Cold Metal Transfer Spot Joining of AA6061-T6 to Galvanized DP590 Under Different Modes

[+] Author and Article Information
HaiYang Lei

Shanghai Key Laboratory of Digital
Manufacture for Thin-walled Structures,
School of Mechanical Engineering,
Shanghai Jiao Tong University,
Shanghai 200240, China

YongBing Li

Shanghai Key Laboratory of Digital
Manufacture for Thin-Walled Structures,
State Key Laboratory of Mechanical
System and Vibration,
School of Mechanical Engineering, Shanghai
Jiao Tong University,
Shanghai 200240, China
e-mail: yongbinglee@sjtu.edu.cn

Blair E. Carlson

Manufacturing Systems Research Lab,
General Motors Research
and Development Center,
30500 Mound Road,
Warren, MI 48090

ZhongQin Lin

Shanghai Key Laboratory of Digital
Manufacture for Thin-Walled Structures,
State Key Laboratory of Mechanical
System and Vibration,
School of Mechanical Engineering, Shanghai Jiao Tong University,
Shanghai 200240, China

1Corresponding author.

Contributed by the Manufacturing Engineering Division of ASME for publication in the JOURNAL OF MANUFACTURING SCIENCE AND ENGINEERING. Manuscript received August 20, 2014; final manuscript received November 9, 2014; published online September 4, 2015. Assoc.
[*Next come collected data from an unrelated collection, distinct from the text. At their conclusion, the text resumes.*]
(** ** Dictionaries *)

Lemma get_set_same {V} (d : Dict.t V) k v dflt :
  Dict.get (Dict.set d k v) k dflt = v.
Proof.
  induction d as [|[k' v'] d IH]; simpl.
  - now rewrite String.eqb_refl.
  - destruct (String.eqb k' k) eqn:E; simpl; rewrite E; auto.
Qed.

Lemma get_set_other {V} (d : Dict.t V) k k' v dflt :
  k <> k' -> Dict.get (Dict.set d k v) k' dflt = Dict.get d k' dflt.
Proof.
  intros Hne. induction d as [|[k0 v0] d IH]; simpl.
  - apply String.eqb_neq in Hne. now rewrite Hne.
  - destruct (String.eqb k0 k) eqn:E; simpl.
    + apply String.eqb_eq in E. subst k0.
      apply String.eqb_neq in Hne. now rewrite Hne.
    + now rewrite IH.
Qed.

Lemma keys_set {V} (d : Dict.t V) k v :
  Dict.keys (Dict.set d k v) =
  if existsb (String.eqb k) (Dict.keys d) then Dict.keys d
  else (Dict.keys d ++ [k])%list.
Proof.
  induction d as [|[k' v'] d IH]; simpl; auto.
  rewrite (String.eqb_sym k k').
  destruct (String.eqb k' k) eqn:E; simpl; auto.
  unfold Dict.keys in *. rewrite IH.
  now destruct (existsb _ _).
Qed.

Lemma wf_set {V} (d : Dict.t V) k v : Dict.wf d -> Dict.wf (Dict.set d k v).
Proof.
  unfold Dict.wf. rewrite keys_set.
  destruct (existsb (String.eqb k) (Dict.keys d)) eqn:E; auto.
  intros Hnd. apply NoDup_app; auto.
  - repeat constructor. simpl. tauto.
  - intros x Hin [Hx|[]]. subst x.
    assert (existsb (String.eqb k) (Dict.keys d) = true); [|congruence].
    apply existsb_exists. exists k. split; auto. apply String.eqb_refl.
Qed.

(** ** The counter *)

Lemma add_ok item n self :
  1 <= n ->
  Counter.add item n self =
  (Ok tt, Counter.mk (Dict.set (Counter.words self) item
                        (Counter.count self item + n))).
Proof.
  intros Hn. unfold Counter.add, Counter.count.
  destruct (n <? 1) eqn:E; auto. apply Z.ltb_lt in E. lia.
Qed.

Lemma count_add item n self key :
  1 <= n ->
  Counter.count (snd (Counter.add item n self)) key =
  Counter.count self key + (if String.eqb item key then n else 0).
Proof.
  intros Hn. rewrite add_ok by assumption. unfold Counter.count. simpl.
  destruct (String.eqb item key) eqn:E.
  - apply String.eqb_eq in E. subst. now rewrite get_set_same.
  - apply String.eqb_neq in E. rewrite get_set_other by assumption. lia.
Qed.

Lemma add_all_ok calls : forall self,
  Forall (fun c => 1 <= snd c) calls ->
  fst (add_all calls self) = Ok tt /\
  forall key,
    Counter.count (snd (add_all calls self)) key =
    Counter.count self key + total_for key calls.
Proof.
  induction calls as [|[item n] rest IH]; intros self Hall; simpl.
  - split; auto. intros. lia.
  - inversion Hall as [|? ? Hn Hrest]; subst. simpl in Hn.
    pose proof (count_add item n self) as Hc.
    rewrite add_ok in * by assumption. simpl in Hc.
    match goal with |- context [add_all rest ?s] =>
      destruct (IH s Hrest) as [Hok Hcount] end.
    split; auto.
    intros key. rewrite Hcount, Hc by assumption. lia.
Qed.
Editor: Jingjing Li.

J. Manuf. Sci. Eng 137(5), 051028 (Sep 04, 2015) (10 pages) Paper No: MANU-14-1440; doi: 10.1115/1.4029093 History: Received August 20, 2014

In order to meet the upcoming regulations on greenhouse gas emissions, aluminum use in the automotive industry is increasing. However, this increase is now seen as part of a multimaterial strategy. Consequently, dissimilar material joints are a reality, which poses significant challenges to conventional fusion joining processes. To address this issue, cold metal transfer (CMT) spot welding process was developed in the current study to join aluminum alloy AA6061-T6 as the top sheet to hot dip galvanized (HDG) advanced high strength steel (AHSS) DP590 as the bottom sheet. Three different welding modes, i.e., direct welding (DW) mode, plug welding (PW) mode, and edge plug welding (EPW) mode were proposed and investigated. The DW mode, having no predrilled hole in the aluminum top sheet, required concentrated heat input to melt through the Al top sheet and resulted in a severe tearing fracture, shrinkage voids, and uneven intermetallic compounds (IMC) layer along the faying surface, leading to poor joint properties. Welding with the predrilled hole, PW mode, required significantly less heat input and led to greatly reduced, albeit uneven, IMC layer thickness. However, it was found that the EPW mode could homogenize the welding heat input into the hole and thus produce the most stable welding process and best joint quality. This led to joints having an excellent joint morphology characterized by the thinnest IMC layer and consequently, best mechanical performance among the three modes.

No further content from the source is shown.